- AIM OF THE TASK
Nothing in the records may be altered, so transcribe them exactly.

Collected data entries
# # #

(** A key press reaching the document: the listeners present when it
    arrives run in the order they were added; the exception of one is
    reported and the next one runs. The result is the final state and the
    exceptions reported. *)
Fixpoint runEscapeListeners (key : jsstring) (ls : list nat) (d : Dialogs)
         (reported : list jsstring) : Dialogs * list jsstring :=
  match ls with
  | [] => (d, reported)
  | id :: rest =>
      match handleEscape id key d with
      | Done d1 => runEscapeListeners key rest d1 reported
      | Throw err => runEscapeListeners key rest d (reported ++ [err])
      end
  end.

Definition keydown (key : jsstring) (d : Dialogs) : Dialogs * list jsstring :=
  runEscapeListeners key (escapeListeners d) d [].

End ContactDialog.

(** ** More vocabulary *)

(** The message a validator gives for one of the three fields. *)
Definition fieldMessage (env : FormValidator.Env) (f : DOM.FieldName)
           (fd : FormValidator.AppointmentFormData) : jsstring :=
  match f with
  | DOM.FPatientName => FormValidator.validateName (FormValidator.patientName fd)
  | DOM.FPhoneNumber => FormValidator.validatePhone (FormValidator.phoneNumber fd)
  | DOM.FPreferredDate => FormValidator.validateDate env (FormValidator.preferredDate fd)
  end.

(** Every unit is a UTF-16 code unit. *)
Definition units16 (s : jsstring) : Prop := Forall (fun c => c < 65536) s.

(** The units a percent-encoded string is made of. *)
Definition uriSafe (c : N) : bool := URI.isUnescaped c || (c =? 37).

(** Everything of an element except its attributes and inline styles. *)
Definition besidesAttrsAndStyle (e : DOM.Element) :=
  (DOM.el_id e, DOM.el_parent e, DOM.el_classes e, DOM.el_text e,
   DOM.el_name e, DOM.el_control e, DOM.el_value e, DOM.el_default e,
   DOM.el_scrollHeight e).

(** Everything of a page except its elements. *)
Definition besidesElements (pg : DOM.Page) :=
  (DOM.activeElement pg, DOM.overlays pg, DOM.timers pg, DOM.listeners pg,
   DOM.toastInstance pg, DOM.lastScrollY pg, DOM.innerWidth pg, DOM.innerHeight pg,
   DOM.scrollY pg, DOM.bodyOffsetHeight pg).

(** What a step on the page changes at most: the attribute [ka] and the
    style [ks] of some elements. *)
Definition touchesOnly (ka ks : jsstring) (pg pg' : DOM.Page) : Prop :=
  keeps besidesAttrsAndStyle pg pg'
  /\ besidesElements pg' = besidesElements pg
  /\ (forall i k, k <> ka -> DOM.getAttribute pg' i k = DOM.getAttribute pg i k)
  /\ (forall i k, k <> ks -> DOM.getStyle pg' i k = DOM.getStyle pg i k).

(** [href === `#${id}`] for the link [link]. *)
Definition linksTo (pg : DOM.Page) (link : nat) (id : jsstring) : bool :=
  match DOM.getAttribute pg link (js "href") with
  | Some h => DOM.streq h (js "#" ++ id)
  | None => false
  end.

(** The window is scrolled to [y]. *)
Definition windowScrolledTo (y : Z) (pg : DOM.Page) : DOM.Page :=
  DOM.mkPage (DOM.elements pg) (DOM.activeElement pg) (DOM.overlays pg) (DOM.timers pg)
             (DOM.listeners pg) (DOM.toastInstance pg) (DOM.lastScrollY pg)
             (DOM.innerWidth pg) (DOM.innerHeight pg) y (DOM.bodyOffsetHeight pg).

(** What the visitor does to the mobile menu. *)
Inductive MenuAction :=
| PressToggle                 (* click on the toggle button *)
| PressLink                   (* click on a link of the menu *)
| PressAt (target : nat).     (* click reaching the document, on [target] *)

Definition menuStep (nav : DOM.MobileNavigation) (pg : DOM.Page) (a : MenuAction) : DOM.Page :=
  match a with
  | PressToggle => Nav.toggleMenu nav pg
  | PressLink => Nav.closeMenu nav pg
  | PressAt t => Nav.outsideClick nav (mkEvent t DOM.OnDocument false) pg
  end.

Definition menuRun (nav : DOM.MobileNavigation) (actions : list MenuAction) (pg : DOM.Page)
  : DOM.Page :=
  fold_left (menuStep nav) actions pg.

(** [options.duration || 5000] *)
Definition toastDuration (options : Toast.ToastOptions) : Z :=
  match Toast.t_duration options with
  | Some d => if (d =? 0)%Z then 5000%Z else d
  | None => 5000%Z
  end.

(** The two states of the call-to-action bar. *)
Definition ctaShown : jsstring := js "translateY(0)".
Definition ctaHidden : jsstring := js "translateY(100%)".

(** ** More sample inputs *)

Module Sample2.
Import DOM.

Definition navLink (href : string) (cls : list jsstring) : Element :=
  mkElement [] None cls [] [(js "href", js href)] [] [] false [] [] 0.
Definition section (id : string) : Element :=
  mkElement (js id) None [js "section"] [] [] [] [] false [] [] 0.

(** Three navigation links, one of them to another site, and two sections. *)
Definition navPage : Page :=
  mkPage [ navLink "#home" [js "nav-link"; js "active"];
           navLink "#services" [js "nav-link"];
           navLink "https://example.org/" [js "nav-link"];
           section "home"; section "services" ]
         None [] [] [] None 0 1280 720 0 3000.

# # #

- EXPECTED ANSWER
(** A key press reaching the document: the listeners present when it
    arrives run in the order they were added; the exception of one is
    reported and the next one runs. The result is the final state and the
    exceptions reported. *)
Fixpoint runEscapeListeners (key : jsstring) (ls : list nat) (d : Dialogs)
         (reported : list jsstring) : Dialogs * list jsstring :=
  match ls with
  | [] => (d, reported)
  | id :: rest =>
      match handleEscape id key d with
      | Done d1 => runEscapeListeners key rest d1 reported
      | Throw err => runEscapeListeners key rest d (reported ++ [err])
      end
  end.

Definition keydown (key : jsstring) (d : Dialogs) : Dialogs * list jsstring :=
  runEscapeListeners key (escapeListeners d) d [].

End ContactDialog.

(** ** More vocabulary *)

(** The message a validator gives for one of the three fields. *)
Definition fieldMessage (env : FormValidator.Env) (f : DOM.FieldName)
           (fd : FormValidator.AppointmentFormData) : jsstring :=
  match f with
  | DOM.FPatientName => FormValidator.validateName (FormValidator.patientName fd)
  | DOM.FPhoneNumber => FormValidator.validatePhone (FormValidator.phoneNumber fd)
  | DOM.FPreferredDate => FormValidator.validateDate env (FormValidator.preferredDate fd)
  end.

(** Every unit is a UTF-16 code unit. *)
Definition units16 (s : jsstring) : Prop := Forall (fun c => c < 65536) s.

(** The units a percent-encoded string is made of. *)
Definition uriSafe (c : N) : bool := URI.isUnescaped c || (c =? 37).

(** Everything of an element except its attributes and inline styles. *)
Definition besidesAttrsAndStyle (e : DOM.Element) :=
  (DOM.el_id e, DOM.el_parent e, DOM.el_classes e, DOM.el_text e,
   DOM.el_name e, DOM.el_control e, DOM.el_value e, DOM.el_default e,
   DOM.el_scrollHeight e).

(** Everything of a page except its elements. *)
Definition besidesElements (pg : DOM.Page) :=
  (DOM.activeElement pg, DOM.overlays pg, DOM.timers pg, DOM.listeners pg,
   DOM.toastInstance pg, DOM.lastScrollY pg, DOM.innerWidth pg, DOM.innerHeight pg,
   DOM.scrollY pg, DOM.bodyOffsetHeight pg).

(** What a step on the page changes at most: the attribute [ka] and the
    style [ks] of some elements. *)
Definition touchesOnly (ka ks : jsstring) (pg pg' : DOM.Page) : Prop :=
  keeps besidesAttrsAndStyle pg pg'
  /\ besidesElements pg' = besidesElements pg
  /\ (forall i k, k <> ka -> DOM.getAttribute pg' i k = DOM.getAttribute pg i k)
  /\ (forall i k, k <> ks -> DOM.getStyle pg' i k = DOM.getStyle pg i k).

(** [href === `#${id}`] for the link [link]. *)
Definition linksTo (pg : DOM.Page) (link : nat) (id : jsstring) : bool :=
  match DOM.getAttribute pg link (js "href") with
  | Some h => DOM.streq h (js "#" ++ id)
  | None => false
  end.

(** The window is scrolled to [y]. *)
Definition windowScrolledTo (y : Z) (pg : DOM.Page) : DOM.Page :=
  DOM.mkPage (DOM.elements pg) (DOM.activeElement pg) (DOM.overlays pg) (DOM.timers pg)
             (DOM.listeners pg) (DOM.toastInstance pg) (DOM.lastScrollY pg)
             (DOM.innerWidth pg) (DOM.innerHeight pg) y (DOM.bodyOffsetHeight pg).

(** What the visitor does to the mobile menu. *)
Inductive MenuAction :=
| PressToggle                 (* click on the toggle button *)
| PressLink                   (* click on a link of the menu *)
| PressAt (target : nat).     (* click reaching the document, on [target] *)

Definition menuStep (nav : DOM.MobileNavigation) (pg : DOM.Page) (a : MenuAction) : DOM.Page :=
  match a with
  | PressToggle => Nav.toggleMenu nav pg
  | PressLink => Nav.closeMenu nav pg
  | PressAt t => Nav.outsideClick nav (mkEvent t DOM.OnDocument false) pg
  end.

Definition menuRun (nav : DOM.MobileNavigation) (actions : list MenuAction) (pg : DOM.Page)
  : DOM.Page :=
  fold_left (menuStep nav) actions pg.

(** [options.duration || 5000] *)
Definition toastDuration (options : Toast.ToastOptions) : Z :=
  match Toast.t_duration options with
  | Some d => if (d =? 0)%Z then 5000%Z else d
  | None => 5000%Z
  end.

(** The two states of the call-to-action bar. *)
Definition ctaShown : jsstring := js "translateY(0)".
Definition ctaHidden : jsstring := js "translateY(100%)".

(** ** More sample inputs *)

Module Sample2.
Import DOM.

Definition navLink (href : string) (cls : list jsstring) : Element :=
  mkElement [] None cls [] [(js "href", js href)] [] [] false [] [] 0.
Definition section (id : string) : Element :=
  mkElement (js id) None [js "section"] [] [] [] [] false [] [] 0.

(** Three navigation links, one of them to another site, and two sections. *)
Definition navPage : Page :=
  mkPage [ navLink "#home" [js "nav-link"; js "active"];
           navLink "#services" [js "nav-link"];
           navLink "https://example.org/" [js "nav-link"];
           section "home"; section "services" ]
         None [] [] [] None 0 1280 720 0 3000.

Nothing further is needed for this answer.